* _WHAT TO DO_
Search the data for the string "entry", and report each line where it is found.

* _DATA FOR REVIEW_

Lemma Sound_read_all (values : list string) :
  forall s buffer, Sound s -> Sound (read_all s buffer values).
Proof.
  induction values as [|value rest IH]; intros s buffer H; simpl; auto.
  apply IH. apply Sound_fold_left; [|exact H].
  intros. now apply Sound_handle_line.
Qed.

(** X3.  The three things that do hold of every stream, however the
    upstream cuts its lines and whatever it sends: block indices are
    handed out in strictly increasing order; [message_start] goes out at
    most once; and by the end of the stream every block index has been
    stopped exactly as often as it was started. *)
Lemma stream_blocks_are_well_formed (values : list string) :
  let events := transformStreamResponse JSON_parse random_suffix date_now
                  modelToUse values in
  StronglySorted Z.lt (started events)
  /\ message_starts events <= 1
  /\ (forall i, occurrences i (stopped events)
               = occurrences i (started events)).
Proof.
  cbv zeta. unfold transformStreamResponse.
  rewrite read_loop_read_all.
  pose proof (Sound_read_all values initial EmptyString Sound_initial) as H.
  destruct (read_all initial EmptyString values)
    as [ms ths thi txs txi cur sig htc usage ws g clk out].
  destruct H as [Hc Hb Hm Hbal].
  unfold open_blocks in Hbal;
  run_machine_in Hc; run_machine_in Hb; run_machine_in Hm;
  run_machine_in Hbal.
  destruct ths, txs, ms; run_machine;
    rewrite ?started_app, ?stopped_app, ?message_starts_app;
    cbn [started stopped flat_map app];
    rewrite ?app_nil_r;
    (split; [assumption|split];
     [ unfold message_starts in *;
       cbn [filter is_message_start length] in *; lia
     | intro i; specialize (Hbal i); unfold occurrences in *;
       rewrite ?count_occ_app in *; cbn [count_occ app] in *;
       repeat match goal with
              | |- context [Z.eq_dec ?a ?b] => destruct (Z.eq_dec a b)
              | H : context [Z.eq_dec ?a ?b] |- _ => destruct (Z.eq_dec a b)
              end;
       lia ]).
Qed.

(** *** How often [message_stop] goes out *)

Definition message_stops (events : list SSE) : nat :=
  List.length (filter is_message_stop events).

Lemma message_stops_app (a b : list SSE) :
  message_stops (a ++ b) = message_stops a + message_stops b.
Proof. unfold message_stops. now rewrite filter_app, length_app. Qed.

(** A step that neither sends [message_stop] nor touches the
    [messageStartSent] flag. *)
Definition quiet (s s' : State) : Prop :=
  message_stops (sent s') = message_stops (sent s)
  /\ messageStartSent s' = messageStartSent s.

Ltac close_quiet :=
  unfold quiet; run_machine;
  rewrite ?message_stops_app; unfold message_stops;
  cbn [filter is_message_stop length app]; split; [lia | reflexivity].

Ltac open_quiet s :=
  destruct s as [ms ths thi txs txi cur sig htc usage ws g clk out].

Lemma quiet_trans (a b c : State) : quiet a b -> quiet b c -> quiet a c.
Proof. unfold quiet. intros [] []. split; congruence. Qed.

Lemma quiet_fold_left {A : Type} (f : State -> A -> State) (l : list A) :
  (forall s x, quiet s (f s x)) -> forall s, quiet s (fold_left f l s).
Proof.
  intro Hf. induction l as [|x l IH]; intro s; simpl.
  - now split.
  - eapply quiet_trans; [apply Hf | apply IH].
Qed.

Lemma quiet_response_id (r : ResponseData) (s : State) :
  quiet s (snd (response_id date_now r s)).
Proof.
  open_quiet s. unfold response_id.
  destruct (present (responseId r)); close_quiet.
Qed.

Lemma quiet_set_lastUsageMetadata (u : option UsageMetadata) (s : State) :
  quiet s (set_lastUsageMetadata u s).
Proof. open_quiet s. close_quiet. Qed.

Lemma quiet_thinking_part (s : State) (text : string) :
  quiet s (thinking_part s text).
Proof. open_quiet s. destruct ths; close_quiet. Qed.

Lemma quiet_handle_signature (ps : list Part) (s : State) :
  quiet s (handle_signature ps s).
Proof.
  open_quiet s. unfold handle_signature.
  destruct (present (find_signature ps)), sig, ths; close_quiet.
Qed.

==

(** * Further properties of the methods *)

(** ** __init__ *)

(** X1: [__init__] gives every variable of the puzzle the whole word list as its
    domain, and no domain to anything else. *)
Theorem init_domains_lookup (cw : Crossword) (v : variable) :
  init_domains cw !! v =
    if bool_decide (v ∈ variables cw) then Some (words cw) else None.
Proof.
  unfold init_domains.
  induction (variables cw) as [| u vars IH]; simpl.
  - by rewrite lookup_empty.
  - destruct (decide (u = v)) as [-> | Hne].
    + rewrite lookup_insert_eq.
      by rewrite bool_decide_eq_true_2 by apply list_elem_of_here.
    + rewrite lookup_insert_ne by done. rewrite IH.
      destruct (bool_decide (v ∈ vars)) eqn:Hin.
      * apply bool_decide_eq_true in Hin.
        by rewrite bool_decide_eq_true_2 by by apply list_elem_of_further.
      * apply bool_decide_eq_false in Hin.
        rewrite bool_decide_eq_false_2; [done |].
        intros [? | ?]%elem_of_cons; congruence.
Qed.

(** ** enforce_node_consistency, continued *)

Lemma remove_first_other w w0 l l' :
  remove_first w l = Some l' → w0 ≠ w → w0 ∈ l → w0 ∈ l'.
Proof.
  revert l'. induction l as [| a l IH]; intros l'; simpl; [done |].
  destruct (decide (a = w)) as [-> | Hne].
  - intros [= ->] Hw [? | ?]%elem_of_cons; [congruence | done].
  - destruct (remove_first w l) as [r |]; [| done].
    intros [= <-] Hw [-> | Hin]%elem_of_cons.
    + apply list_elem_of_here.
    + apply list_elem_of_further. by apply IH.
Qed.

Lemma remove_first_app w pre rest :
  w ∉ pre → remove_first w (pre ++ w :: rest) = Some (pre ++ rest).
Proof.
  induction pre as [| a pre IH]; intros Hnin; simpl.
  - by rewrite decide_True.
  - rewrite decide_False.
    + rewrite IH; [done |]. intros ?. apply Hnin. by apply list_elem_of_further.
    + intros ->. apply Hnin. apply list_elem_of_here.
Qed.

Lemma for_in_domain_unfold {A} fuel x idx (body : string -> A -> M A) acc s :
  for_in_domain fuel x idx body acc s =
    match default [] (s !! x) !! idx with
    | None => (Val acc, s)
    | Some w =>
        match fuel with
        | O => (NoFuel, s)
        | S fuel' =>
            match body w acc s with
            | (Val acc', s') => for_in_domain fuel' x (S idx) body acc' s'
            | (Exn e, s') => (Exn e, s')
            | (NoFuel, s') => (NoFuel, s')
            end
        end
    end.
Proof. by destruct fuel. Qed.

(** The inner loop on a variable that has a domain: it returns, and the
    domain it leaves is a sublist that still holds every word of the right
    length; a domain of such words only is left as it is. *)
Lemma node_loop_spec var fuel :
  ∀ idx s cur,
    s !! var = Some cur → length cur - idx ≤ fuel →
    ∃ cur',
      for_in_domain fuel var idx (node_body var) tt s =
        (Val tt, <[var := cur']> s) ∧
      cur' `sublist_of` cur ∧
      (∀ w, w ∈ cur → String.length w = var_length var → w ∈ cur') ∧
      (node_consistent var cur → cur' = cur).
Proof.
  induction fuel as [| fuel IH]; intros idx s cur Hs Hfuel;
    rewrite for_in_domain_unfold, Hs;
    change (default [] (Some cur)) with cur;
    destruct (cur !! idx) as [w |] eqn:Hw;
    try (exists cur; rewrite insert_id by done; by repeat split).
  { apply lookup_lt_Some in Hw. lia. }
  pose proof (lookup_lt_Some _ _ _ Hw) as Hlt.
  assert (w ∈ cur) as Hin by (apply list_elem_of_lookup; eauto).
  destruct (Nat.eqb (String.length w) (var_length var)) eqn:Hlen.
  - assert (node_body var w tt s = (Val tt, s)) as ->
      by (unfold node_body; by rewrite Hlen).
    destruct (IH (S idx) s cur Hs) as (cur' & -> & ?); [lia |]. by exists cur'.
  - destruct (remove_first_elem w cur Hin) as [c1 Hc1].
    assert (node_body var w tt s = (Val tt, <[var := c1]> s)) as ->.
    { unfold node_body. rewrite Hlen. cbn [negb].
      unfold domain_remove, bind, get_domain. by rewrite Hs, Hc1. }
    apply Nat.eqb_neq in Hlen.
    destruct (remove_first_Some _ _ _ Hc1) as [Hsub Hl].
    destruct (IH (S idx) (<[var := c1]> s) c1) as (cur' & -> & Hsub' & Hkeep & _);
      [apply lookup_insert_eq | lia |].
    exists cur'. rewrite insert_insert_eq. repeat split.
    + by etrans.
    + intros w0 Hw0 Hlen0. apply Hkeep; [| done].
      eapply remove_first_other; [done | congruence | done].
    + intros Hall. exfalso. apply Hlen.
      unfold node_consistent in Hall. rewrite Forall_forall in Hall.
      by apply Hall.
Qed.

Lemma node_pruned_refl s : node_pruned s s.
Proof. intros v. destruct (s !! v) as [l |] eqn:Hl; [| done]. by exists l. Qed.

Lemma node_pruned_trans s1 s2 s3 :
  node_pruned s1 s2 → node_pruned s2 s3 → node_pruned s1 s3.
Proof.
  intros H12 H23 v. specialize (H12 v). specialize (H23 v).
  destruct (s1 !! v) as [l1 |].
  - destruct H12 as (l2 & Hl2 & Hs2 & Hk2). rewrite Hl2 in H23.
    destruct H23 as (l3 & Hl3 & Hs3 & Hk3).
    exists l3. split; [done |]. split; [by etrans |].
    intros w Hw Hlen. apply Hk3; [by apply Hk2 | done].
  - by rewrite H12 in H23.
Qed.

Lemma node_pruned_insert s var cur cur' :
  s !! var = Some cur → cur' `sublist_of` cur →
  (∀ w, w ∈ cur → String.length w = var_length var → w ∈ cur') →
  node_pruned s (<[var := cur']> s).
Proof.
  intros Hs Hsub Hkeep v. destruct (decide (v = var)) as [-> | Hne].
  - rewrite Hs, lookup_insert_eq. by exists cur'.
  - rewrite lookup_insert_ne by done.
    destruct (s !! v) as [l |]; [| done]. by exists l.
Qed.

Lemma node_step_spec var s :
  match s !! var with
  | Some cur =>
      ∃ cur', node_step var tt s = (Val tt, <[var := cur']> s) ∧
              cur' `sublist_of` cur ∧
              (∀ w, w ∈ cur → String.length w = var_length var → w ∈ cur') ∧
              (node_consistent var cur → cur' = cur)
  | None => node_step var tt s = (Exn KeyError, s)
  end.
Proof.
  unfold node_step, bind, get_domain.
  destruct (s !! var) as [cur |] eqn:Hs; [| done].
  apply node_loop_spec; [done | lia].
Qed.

...

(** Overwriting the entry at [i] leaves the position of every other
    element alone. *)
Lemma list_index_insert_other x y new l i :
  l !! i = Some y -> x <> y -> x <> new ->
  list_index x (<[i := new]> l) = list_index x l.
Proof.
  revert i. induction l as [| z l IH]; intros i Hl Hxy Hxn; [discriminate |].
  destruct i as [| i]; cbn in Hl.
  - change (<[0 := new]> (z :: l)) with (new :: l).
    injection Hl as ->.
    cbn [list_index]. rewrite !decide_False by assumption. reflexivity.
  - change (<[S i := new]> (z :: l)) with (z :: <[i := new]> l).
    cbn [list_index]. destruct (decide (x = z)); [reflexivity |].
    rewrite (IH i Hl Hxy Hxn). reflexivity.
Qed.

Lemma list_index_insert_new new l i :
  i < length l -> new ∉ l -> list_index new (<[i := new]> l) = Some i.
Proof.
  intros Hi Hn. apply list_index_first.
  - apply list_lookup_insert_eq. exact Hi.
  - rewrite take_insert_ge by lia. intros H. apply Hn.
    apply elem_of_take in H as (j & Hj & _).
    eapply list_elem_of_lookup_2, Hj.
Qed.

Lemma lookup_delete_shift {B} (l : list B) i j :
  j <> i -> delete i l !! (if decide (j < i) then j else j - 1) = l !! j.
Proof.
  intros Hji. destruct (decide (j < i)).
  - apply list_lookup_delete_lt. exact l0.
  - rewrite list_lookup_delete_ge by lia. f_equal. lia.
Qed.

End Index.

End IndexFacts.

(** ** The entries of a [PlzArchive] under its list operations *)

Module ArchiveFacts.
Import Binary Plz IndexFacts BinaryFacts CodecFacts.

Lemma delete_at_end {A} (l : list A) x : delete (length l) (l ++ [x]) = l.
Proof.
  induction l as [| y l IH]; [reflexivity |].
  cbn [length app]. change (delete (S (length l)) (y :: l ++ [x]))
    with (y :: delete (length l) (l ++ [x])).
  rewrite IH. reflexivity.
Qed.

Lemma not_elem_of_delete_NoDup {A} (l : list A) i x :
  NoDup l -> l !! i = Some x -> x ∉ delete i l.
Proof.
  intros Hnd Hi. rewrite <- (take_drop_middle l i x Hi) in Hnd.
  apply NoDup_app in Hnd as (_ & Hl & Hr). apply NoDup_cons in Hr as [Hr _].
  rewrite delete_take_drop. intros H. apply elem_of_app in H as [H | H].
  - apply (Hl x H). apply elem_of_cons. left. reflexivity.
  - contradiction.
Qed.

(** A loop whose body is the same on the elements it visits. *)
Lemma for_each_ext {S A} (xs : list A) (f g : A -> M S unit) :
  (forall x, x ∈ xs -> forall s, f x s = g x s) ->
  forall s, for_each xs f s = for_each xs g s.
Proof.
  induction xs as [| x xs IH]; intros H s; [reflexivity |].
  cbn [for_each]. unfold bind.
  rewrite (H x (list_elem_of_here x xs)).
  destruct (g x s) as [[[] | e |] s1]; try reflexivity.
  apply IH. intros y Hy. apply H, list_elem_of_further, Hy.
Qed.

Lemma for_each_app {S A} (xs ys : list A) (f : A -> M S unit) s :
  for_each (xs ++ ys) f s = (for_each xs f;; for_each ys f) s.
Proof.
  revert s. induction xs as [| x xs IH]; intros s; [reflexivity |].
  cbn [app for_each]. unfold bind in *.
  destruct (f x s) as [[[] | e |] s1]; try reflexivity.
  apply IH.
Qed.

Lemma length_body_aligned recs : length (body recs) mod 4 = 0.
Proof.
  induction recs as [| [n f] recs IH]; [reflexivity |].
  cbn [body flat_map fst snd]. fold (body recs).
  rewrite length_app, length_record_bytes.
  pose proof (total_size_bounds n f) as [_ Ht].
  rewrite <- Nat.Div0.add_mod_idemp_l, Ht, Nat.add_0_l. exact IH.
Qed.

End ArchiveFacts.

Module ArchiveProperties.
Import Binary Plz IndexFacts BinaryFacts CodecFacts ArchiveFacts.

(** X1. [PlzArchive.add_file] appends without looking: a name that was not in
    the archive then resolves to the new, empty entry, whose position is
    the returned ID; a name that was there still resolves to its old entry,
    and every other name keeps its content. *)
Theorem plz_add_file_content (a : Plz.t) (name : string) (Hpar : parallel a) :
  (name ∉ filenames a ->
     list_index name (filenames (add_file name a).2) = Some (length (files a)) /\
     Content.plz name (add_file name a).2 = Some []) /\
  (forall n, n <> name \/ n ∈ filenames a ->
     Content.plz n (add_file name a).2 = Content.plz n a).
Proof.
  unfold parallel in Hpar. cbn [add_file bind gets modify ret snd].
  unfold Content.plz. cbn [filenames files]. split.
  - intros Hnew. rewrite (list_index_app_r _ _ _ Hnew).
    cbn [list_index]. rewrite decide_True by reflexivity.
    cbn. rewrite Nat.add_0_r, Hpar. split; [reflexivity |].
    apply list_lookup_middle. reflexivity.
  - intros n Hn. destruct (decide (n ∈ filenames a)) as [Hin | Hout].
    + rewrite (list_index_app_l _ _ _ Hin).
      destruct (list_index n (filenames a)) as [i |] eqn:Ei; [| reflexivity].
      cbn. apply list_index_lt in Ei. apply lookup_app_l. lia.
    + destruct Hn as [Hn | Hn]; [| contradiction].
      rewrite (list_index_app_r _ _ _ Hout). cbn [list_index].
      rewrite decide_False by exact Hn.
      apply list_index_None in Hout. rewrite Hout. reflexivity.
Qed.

* _THE ANSWER_
(** Overwriting the entry at [i] leaves the position of every other
    the archive then resolves to the new, empty entry, whose position is
    the returned ID; a name that was there still resolves to its old entry,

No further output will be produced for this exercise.